***** DATA IN THIS EXERCISE *****

Lemma obj_distance_never_nan_witness :
  F32.is_distance (obj_distance (point 1 0 1000) (point 2 1000 0)) = true /\
  F32.is_nan (obj_distance (point 1 0 1000) (point 2 1000 0)) = false /\
  F32.le F32.zero (obj_distance (point 1 0 1000) (point 2 1000 0)) = true.
Proof.
  apply (obj_distance_never_nan (point 1 0 1000) (point 2 1000 0));
    split; by vm_compute.
Defined.

Lemma sub_self_zero (a : float) :
  F32.is_finite a = true -> F32.sub a a = F32.zero.
Proof.
  destruct a as [[]| | |s m e]; simpl; try done. intros _.
  replace (_ - _) with 0; [done|].
  destruct s; simpl; lia.
Qed.

(** X9.  The distance of an object to an object at the same finite
    coordinates is [+0]. *)
Theorem obj_distance_same_place (o1 o2 : obj_t) :
  F32.is_finite (o_x o1) = true -> F32.is_finite (o_y o1) = true ->
  o_x o2 = o_x o1 -> o_y o2 = o_y o1 ->
  obj_distance o1 o2 = F32.zero.
Proof.
  intros Hx Hy Ex Ey. unfold obj_distance. rewrite Ex, Ey.
  by rewrite !sub_self_zero.
Qed.

Lemma obj_distance_same_place_witness :
  obj_distance (point 1 3 4) (point 2 3 4) = F32.zero.
Proof.
  apply (obj_distance_same_place (point 1 3 4) (point 2 3 4));
    reflexivity.
Defined.

(** X11.  [cluster_distance] on an empty cluster fails its assertion,
    whatever the method. *)
Theorem cluster_distance_empty (m : Z) (c1 c2 : cluster_t) :
  cl_size c1 <= 0 \/ cl_size c2 <= 0 -> cluster_distance m c1 c2 = Abort.
Proof.
  intros H. unfold cluster_distance, assert.
  destruct (Z.ltb_spec 0 (cl_size c1)); [|done].
  destruct (Z.ltb_spec 0 (cl_size c2)); [lia|done].
Qed.

Lemma cluster_distance_empty_witness :
  cluster_distance MIN (clear_cluster skew_a) skew_b = Abort.
Proof.
  apply (cluster_distance_empty MIN (clear_cluster skew_a) skew_b).
  left. simpl. lia.
Defined.

(** X12.  With a value of [premium_case] other than 0, 1 and 2 none of the
    three branches of [cluster_distance] runs and the function returns its
    local [result] without ever having assigned it. *)
Theorem cluster_distance_unknown_method (m : Z) (c1 c2 : cluster_t) :
  m <> 0 -> m <> 1 -> m <> 2 -> 0 < cl_size c1 -> 0 < cl_size c2 ->
  cluster_distance m c1 c2 = Undefined.
Proof.
  intros H0 H1 H2 Hs1 Hs2. unfold cluster_distance.
  rewrite !assert_true by (by apply Z.ltb_lt).
  repeat (rewrite bind_ok; cbv beta zeta).
  destruct (Z.eqb_spec m 0); [done|].
  destruct (Z.eqb_spec m 1); [done|].
  destruct (Z.eqb_spec m 2); [done|]. reflexivity.
Qed.

Lemma cluster_distance_unknown_method_witness :
  cluster_distance 3 skew_a skew_b = Undefined.
Proof.
  apply (cluster_distance_unknown_method 3 skew_a skew_b);
    (done || (simpl; lia)).
Defined.

(** X13.  On two non-empty clusters of valid points the nearest-neighbour
    method returns the distance of a pair of their objects that is less
    than or equal to the distance of every pair, and the
    farthest-neighbour method one that is greater than or equal to the
    distance of every pair. *)
Theorem cluster_distance_extremes (a b : cluster_t) :
  cluster_ok a -> cluster_ok b ->
  exists dmin dmax,
    cluster_distance MIN a b = Ok dmin /\
    cluster_distance MAX a b = Ok dmax /\
    (exists o1 o2, o1 ∈ objects a /\ o2 ∈ objects b /\
                   dmin = obj_distance o1 o2) /\
    (exists o1 o2, o1 ∈ objects a /\ o2 ∈ objects b /\
                   dmax = obj_distance o1 o2) /\
    forall o1 o2, o1 ∈ objects a -> o2 ∈ objects b ->
      F32.le dmin (obj_distance o1 o2) = true /\
      F32.le (obj_distance o1 o2) dmax = true.
Proof.
  intros (Hwa & Hsa & Hva) (Hwb & Hsb & Hvb).
  pose proof (objects_length a Hwa) as Hla.
  pose proof (objects_length b Hwb) as Hlb.
  rewrite !cluster_distance_linkage
    by (done || (right; left; reflexivity) || (right; right; reflexivity)).
  pose proof (pair_distances_distance _ _ Hva Hvb) as Hds.
  unfold linkage, MIN, MAX.
  change (1 =? 0) with false. change (1 =? 1) with true.
  change (2 =? 0) with false. change (2 =? 1) with false. cbv iota.
  destruct (objects a) as [|a0 la] eqn:Ea; [simpl in Hla; lia|].
  destruct (objects b) as [|b0 lb] eqn:Eb; [simpl in Hlb; lia|].
  assert (forall d, d ∈ pair_distances (a0 :: la) (b0 :: lb) ->
            exists o1 o2, o1 ∈ a0 :: la /\ o2 ∈ b0 :: lb /\
                          d = obj_distance o1 o2) as Helem.
  { intros d. by rewrite pair_distances_elem. }
  assert (forall o1 o2, o1 ∈ a0 :: la -> o2 ∈ b0 :: lb ->
            obj_distance o1 o2 ∈ pair_distances (a0 :: la) (b0 :: lb))
    as Hin.
  { intros o1 o2 H1 H2. apply pair_distances_elem. by exists o1, o2. }
  rewrite pair_distances_cons in *. simpl head. simpl default.
  set (d0 := obj_distance a0 b0) in *.
  assert (F32.is_distance d0 = true) as Hd0 by by inversion Hds.
  match goal with |- context [min_distance d0 ?l] => set (ds := l) in * end.
  destruct (min_distance_spec d0 ds Hd0 Hds) as (_ & Hin1 & _ & Hall1).
  destruct (max_distance_spec d0 ds Hd0 Hds) as (_ & Hin2 & _ & Hall2).
  rewrite Forall_forall in Hall1, Hall2.
  eexists _, _. split; [reflexivity|]. split; [reflexivity|].
  split; [|split].
  - apply Helem. destruct Hin1 as [->|H]; [by left|done].
  - apply Helem. destruct Hin2 as [->|H]; [by left|done].
  - intros o1 o2 H1 H2. split; [apply Hall1|apply Hall2]; by apply Hin.
Qed.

*****

* DIRECTIONS FOR THIS TASK *
Give again the lines from the line holding "- intros o1" through the close of the listing, both included, exactly as written and with nothing else.

* EXERCISE RESPONSE *
  - intros o1 o2 H1 H2. split; [apply Hall1|apply Hall2]; by apply Hin.
Qed.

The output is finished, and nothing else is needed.